[Data items]
== Segment start ==

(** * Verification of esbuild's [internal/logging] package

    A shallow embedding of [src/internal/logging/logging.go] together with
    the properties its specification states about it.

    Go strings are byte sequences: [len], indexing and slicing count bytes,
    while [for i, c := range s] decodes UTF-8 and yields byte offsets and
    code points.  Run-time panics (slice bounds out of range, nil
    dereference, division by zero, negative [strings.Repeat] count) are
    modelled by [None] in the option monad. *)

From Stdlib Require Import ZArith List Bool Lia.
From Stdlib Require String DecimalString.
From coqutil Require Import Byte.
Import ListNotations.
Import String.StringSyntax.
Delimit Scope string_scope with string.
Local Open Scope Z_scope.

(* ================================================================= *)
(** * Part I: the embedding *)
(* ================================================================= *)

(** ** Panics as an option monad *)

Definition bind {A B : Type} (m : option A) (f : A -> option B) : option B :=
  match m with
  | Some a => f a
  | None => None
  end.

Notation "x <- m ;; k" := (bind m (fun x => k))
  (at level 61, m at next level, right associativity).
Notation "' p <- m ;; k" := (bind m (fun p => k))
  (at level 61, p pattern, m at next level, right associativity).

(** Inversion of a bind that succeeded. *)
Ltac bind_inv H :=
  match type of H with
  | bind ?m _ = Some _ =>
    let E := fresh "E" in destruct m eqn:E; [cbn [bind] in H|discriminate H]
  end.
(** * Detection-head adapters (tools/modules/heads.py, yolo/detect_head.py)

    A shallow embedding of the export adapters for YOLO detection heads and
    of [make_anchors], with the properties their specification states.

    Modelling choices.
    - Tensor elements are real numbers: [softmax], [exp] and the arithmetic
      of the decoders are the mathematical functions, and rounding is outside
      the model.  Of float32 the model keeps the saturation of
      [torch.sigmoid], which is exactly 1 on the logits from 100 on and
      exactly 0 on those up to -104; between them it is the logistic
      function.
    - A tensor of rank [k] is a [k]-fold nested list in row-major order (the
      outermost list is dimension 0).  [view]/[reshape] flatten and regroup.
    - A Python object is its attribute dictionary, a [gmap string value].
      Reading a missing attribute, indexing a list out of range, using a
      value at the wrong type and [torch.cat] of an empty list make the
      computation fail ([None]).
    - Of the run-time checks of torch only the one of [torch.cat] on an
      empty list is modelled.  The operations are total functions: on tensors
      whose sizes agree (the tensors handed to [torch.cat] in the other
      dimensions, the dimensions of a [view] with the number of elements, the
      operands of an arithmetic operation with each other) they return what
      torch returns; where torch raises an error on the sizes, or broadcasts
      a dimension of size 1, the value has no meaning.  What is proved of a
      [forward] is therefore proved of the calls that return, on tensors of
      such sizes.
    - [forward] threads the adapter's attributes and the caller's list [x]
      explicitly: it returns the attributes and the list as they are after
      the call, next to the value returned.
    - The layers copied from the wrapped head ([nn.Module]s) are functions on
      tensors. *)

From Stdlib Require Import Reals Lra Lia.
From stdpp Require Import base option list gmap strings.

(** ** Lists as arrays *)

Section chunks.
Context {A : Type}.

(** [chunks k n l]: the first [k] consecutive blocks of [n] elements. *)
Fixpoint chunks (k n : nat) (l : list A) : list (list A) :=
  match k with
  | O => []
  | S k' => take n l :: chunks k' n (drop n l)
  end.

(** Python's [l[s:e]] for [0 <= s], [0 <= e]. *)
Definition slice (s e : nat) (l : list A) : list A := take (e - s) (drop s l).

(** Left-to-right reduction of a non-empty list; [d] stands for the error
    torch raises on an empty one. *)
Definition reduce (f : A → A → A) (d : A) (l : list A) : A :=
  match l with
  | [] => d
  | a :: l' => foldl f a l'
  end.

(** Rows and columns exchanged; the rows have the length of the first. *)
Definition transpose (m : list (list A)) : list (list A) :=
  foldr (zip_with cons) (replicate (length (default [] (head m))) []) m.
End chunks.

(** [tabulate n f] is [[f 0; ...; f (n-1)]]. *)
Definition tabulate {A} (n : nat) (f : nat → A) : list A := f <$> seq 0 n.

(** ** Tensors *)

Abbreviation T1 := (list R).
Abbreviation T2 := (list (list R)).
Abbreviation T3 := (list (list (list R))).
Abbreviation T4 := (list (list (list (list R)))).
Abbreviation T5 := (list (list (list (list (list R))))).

== Segment end ==
== Segment start ==

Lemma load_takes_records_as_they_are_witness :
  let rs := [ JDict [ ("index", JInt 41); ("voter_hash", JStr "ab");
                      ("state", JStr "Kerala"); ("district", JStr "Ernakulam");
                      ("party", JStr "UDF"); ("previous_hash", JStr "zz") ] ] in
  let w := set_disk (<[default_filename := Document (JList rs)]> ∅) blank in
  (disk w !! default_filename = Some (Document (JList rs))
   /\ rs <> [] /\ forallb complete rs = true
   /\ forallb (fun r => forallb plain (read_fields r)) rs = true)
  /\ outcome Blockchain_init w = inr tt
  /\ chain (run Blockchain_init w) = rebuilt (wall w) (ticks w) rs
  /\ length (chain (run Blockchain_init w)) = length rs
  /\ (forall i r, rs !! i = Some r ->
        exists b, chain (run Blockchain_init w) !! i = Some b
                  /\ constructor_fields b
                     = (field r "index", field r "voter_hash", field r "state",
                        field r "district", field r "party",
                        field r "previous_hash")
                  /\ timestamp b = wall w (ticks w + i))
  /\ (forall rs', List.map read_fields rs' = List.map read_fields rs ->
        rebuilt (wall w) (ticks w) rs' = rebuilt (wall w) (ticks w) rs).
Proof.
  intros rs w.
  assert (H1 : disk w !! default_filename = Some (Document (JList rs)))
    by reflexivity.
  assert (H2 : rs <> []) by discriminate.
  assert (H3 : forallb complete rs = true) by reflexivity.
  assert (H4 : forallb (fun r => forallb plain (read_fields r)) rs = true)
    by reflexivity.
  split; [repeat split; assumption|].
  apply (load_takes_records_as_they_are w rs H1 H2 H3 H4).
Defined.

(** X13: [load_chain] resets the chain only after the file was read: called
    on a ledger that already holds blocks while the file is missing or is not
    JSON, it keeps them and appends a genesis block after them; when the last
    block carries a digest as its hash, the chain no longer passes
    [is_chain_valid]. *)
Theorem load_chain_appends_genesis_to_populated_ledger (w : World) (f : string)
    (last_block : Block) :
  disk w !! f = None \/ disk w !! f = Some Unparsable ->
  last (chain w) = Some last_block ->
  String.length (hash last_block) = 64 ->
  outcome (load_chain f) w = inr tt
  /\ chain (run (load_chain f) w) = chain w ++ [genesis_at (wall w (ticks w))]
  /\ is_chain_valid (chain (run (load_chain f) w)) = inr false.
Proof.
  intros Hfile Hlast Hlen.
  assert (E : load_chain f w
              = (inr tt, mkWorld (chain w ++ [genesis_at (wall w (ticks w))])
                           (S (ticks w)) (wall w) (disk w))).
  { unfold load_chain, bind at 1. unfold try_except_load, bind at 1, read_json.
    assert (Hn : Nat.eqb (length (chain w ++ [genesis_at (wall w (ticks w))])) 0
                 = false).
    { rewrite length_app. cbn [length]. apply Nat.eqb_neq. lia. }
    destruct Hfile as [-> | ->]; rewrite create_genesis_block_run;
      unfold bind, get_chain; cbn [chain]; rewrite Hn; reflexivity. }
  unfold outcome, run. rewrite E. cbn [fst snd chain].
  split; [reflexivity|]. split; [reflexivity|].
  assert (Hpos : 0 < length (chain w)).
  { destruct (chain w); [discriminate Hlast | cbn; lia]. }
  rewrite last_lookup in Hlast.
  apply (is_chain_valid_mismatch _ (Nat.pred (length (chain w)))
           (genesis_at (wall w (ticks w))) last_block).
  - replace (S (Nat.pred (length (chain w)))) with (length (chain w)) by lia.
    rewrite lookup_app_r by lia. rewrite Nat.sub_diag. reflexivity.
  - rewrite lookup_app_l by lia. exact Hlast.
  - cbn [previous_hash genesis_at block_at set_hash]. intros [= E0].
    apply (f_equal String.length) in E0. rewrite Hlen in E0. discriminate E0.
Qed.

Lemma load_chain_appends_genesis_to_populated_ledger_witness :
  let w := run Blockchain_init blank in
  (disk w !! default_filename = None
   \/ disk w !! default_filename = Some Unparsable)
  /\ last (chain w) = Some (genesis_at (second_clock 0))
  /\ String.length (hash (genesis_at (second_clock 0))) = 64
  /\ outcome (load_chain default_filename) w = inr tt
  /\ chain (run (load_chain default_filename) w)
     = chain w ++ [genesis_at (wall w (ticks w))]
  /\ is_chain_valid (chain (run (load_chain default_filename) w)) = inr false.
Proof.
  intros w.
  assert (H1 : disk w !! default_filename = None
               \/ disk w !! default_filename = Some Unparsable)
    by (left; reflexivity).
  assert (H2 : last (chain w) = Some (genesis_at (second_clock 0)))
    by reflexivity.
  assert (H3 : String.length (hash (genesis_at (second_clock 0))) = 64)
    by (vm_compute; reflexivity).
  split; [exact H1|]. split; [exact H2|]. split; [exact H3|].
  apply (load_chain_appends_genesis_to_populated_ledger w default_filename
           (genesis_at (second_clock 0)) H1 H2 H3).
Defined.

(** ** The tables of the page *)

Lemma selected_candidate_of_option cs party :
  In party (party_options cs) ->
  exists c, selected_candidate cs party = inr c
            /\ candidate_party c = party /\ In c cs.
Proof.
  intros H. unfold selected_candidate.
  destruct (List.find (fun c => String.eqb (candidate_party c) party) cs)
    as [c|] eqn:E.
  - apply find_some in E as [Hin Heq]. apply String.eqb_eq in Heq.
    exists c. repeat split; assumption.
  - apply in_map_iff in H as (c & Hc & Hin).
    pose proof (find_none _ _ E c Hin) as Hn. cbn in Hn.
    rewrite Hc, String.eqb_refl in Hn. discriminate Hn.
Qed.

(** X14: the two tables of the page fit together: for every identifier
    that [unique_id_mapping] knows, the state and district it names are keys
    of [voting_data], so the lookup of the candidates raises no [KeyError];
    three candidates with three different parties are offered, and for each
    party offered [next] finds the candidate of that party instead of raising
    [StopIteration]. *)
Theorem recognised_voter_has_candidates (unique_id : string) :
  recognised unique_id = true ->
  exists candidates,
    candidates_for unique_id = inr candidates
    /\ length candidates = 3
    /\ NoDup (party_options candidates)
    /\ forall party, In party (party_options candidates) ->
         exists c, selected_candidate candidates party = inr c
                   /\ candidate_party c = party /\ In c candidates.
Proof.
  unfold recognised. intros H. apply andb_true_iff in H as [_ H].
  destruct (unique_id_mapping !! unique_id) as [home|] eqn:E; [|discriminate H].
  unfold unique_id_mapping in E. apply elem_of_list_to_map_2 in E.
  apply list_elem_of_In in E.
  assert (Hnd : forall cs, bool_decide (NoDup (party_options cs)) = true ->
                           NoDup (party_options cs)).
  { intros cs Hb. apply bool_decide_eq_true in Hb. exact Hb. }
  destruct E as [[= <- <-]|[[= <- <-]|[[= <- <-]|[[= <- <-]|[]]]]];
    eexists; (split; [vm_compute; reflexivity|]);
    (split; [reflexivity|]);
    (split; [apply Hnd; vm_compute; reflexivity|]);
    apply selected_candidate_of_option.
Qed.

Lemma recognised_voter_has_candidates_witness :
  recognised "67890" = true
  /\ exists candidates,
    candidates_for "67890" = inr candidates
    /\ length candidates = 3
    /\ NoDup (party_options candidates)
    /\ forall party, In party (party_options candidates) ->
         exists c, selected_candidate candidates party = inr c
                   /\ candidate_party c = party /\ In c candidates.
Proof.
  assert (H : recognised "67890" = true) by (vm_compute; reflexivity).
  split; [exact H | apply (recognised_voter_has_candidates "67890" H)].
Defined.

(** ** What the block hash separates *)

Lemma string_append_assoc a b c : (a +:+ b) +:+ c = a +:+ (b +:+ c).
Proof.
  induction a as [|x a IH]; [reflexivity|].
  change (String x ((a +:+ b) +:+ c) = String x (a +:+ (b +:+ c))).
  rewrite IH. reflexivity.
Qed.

== Segment end ==
== Segment start ==

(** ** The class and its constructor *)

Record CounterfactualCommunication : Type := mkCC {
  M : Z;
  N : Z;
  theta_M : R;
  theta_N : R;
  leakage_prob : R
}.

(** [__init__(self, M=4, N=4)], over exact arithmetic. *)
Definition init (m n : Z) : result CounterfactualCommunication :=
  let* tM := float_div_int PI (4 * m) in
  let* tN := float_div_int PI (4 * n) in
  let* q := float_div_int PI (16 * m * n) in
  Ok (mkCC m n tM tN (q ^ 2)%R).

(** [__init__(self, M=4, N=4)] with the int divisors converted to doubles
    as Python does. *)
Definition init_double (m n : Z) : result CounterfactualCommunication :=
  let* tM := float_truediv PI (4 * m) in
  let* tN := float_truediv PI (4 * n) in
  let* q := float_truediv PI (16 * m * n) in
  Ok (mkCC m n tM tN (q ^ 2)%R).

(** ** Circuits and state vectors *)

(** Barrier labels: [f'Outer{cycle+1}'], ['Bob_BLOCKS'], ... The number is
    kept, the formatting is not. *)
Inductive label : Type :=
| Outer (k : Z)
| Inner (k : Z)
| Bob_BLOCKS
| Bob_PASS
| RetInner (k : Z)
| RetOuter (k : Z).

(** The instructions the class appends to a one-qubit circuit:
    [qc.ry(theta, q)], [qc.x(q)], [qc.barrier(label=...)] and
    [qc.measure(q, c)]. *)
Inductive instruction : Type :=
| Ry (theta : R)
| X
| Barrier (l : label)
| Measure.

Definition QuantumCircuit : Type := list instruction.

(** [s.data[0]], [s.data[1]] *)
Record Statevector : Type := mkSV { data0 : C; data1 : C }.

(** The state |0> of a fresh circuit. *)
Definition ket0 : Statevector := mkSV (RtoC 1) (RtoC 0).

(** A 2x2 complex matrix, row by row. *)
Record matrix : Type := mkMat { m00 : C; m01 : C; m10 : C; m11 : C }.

== Segment end ==

__Your goal__
In the entries above, find the line holding "[qc.measure(q, c)]. *)" and the line holding "Record matrix : Type", then retype exactly those two lines and every line between them, and nothing else.

__Solution__
    [qc.measure(q, c)]. *)
Inductive instruction : Type :=
| Ry (theta : R)
| X
| Barrier (l : label)
| Measure.

Definition QuantumCircuit : Type := list instruction.

(** [s.data[0]], [s.data[1]] *)
Record Statevector : Type := mkSV { data0 : C; data1 : C }.

(** The state |0> of a fresh circuit. *)
Definition ket0 : Statevector := mkSV (RtoC 1) (RtoC 0).

(** A 2x2 complex matrix, row by row. *)
Record matrix : Type := mkMat { m00 : C; m01 : C; m10 : C; m11 : C }.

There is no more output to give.